Подобные истории, зафиксированные в материалах судебной практики, исключительно важны для анализа обычая «свадьбы под виселицей», поскольку они оказываются близки ему по формальным процессуальным признакам. Во всех этих делах решающей становилась роль толпы, которая воспринимала происходящее как настоящее чудо и на этом основании прерывала экзекуцию. Явление девушки, желавшей взять преступника в мужья, точно так же, как и таинственная пропажа веревки или лестницы, не означала полного окончания процесса, но гарантировала отсрочку в вынесении решения, а то и пересмотр дела с возможным последующим освобождением обвиняемого.

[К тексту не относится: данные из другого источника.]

Lemma lbc_connection_up_run self connections dpid :
  LBC._handle_ConnectionUp connections dpid self
  = ({| LBC.switch_stats := <[dpid := ∅]> (LBC.switch_stats self);
        LBC.flow_counters := LBC.flow_counters self;
        LBC.mac_to_port := <[dpid := ∅]> (LBC.mac_to_port self) |},
     [Log INFO (LBC.log_connected dpid);
      Send dpid port_stats_request;
      CallLater LBC.monitoring_interval],
     Returned ()).
Proof. reflexivity. Qed.

Lemma lbc_request_stats_state self connections connection :
  final_state (LBC._request_stats connections connection self) = self.
Proof.
  destruct connection as [c|]; [reflexivity|].
  unfold LBC._request_stats, mbind, handler_bind, hbind.
  pose proof (for_each_invariant (L := LBC.log_record) (λ s, s = self) connections
                LBC._request_stats_for_connection) as Hloop.
  cbn beta in Hloop. specialize (Hloop ltac:(by intros x s ->) self eq_refl).
  destruct (for_each connections _ self) as [[s1 out1] [[]|e]];
    cbn in Hloop; by subst s1.
Qed.

Lemma lbc_entry_mac_to_port self dpid stat :
  LBC.mac_to_port (final_state (LBC.port_stats_entry dpid stat self))
  = LBC.mac_to_port self.
Proof.
  destruct (decide (OFPP_MAX ≤ port_no stat)%N) as [Hp|Hp].
  { by rewrite lbc_entry_reserved. }
  destruct (LBC.flow_counters self !! LBC.port_key dpid (port_no stat)) as [c|] eqn:Hk.
  - rewrite (lbc_entry_next _ _ _ c) by (done || lia). reflexivity.
  - rewrite lbc_entry_first by (done || lia). reflexivity.
Qed.

Lemma lbc_handle_tables (ev : LBC.event) self dpid :
  is_Some (LBC.mac_to_port (final_state (LBC.handle ev self)) !! dpid)
  ↔ is_Some (LBC.mac_to_port self !! dpid) ∨ ∃ connections, ev = LBC.ConnectionUp connections dpid.
Proof.
  destruct ev as [connections d|e|d stats|connections]; cbn [LBC.handle].
  - rewrite lbc_connection_up_run. cbn [final_state fst LBC.mac_to_port].
    destruct (decide (d = dpid)) as [->|Hne].
    + rewrite lookup_insert_eq. split; eauto.
    + rewrite lookup_insert_ne by done.
      split; [by left|]. intros [H|[c [= _ ?]]]; done.
  - rewrite lbc_packet_in_mac_to_port. split.
    2: { intros [H|[c [=]]]. apply (lbc_step_table e) in H.
         by rewrite lbc_packet_in_mac_to_port in H. }
    intros H. left.
    destruct (parsed (ev_parsed e)); [|done].
    destruct (LBC.mac_to_port self !! ev_dpid e) eqn:Ht; [|done].
    destruct (decide (ev_dpid e = dpid)) as [<-|Hne].
    + rewrite Ht. eauto.
    + by rewrite lookup_insert_ne in H.
  - assert (LBC.mac_to_port (final_state (LBC._handle_PortStatsReceived d stats self))
            = LBC.mac_to_port self) as ->.
    { unfold LBC._handle_PortStatsReceived.
      apply (for_each_invariant (λ s, LBC.mac_to_port s = LBC.mac_to_port self)); [|done].
      intros stat s Hs. by rewrite lbc_entry_mac_to_port. }
    split; [by left|]. intros [H|[c [=]]]; done.
  - rewrite lbc_request_stats_state.
    split; [by left|]. intros [H|[c [=]]]; done.
Qed.
(** [_on_worker_conn_event]. The command number of the frame is
    sanitised in place, before the identifier is built and the command
    resource created. [snprintf] is given the size 31 and writes at
    most 30 characters. *)
Definition _on_worker_conn_event (env : conn_env) (revents : Z)
  : M (sid_resource worker) Z :=
  if negb (Z.land revents EPOLLERR =? 0) then
    (if negb (Z.land revents EPOLLHUP =? 0)
     then log_error "Peer connection closed prematurely."
     else log_error "Connection error.") ;;;
    _worker_cleanup (env_iter_ok env) (env_send env) ;;;
    ret (-1)
  else
    let n := env_read env in
    if 0 <? n then
      (if env_complete env then
         let raw_cmd := env_raw_cmd env in
         let header := rc_header raw_cmd in
         let header :=
           if (hdr_cmd_number header <=? __CMD_START) || (__CMD_END <=? hdr_cmd_number header)
           then set_hdr_cmd_number header CMD_UNKNOWN
           else header in
         let raw_cmd := mk_raw_command header (rc_data raw_cmd) in
         match command_reg_at _command_regs (hdr_cmd_number header) with
         | None => undefined
         | Some reg =>
           let id := take 30 (string_of_int (env_pid env) ++ "/" ++ name reg)%string in
           created <- sid_resource_create_command (env_create env) (env_short env)
                                                  id raw_cmd ;;
           if created then ret tt
           else log_error "Failed to register command for processing."
         end
       else ret tt) ;;;
      ret 0
    else
      if (n <? 0) && ((env_errno env =? EAGAIN) || (env_errno env =? EINTR)) then ret 0
      else
        (if n <? 0 then
           res <- get_state ;; emit (ev_log_sys_error (ID res) "buffer_read_msg")
         else ret tt) ;;;
        c <- _worker_cleanup (env_iter_ok env) (env_send env) ;;
        if c <? 0 then ret (-1)
        else ret (if n <? 0 then -1 else 0).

Иными словами, в случае «свадьбы под виселицей» мы, видимо, имеем дело не с какой-то частью строго инквизиционного процесса. Скорее, речь следует вести о еще одном проявлении смешанной процедуры, которая, собственно, и использовалась в судах Французского королевства на протяжении всего позднего Средневековья[438], когда элементы обвинительной процедуры (Божьего суда) вполне уживались с инквизиционными (допросом, сбором вещественных доказательств, пыткой обвиняемого и обязательным признанием им собственной вины, и т.д.).

* * *

В заключение следует сказать несколько слов о том, чем же заканчивались подобные удивительные истории. Что происходило после того, как преступник получал-таки королевское письмо о помиловании? Праздновала ли молодая пара свою, с таким трудом, казалось бы, отвоеванную свадьбу? И насколько долговечным оказывался подобный брак?

Конечно, у нас имеются примеры того, что бывший преступник и его столь внезапно обретенная невеста становились мужем и женой, а затем жили долго и счастливо. В деле уже знакомого нам Пьера Монмарша его адвокат как раз и вспоминал об одном таком случае, известном ему лично. Речь шла о некоем адвокате из Невера, который много лет назад

был приговорен к смерти и отведен к виселице, где молодая девушка попросила его себе в мужья. Он был отдан ей, она стала его женой, каковой является и ныне, и они все еще живут вместе достойным образом[439].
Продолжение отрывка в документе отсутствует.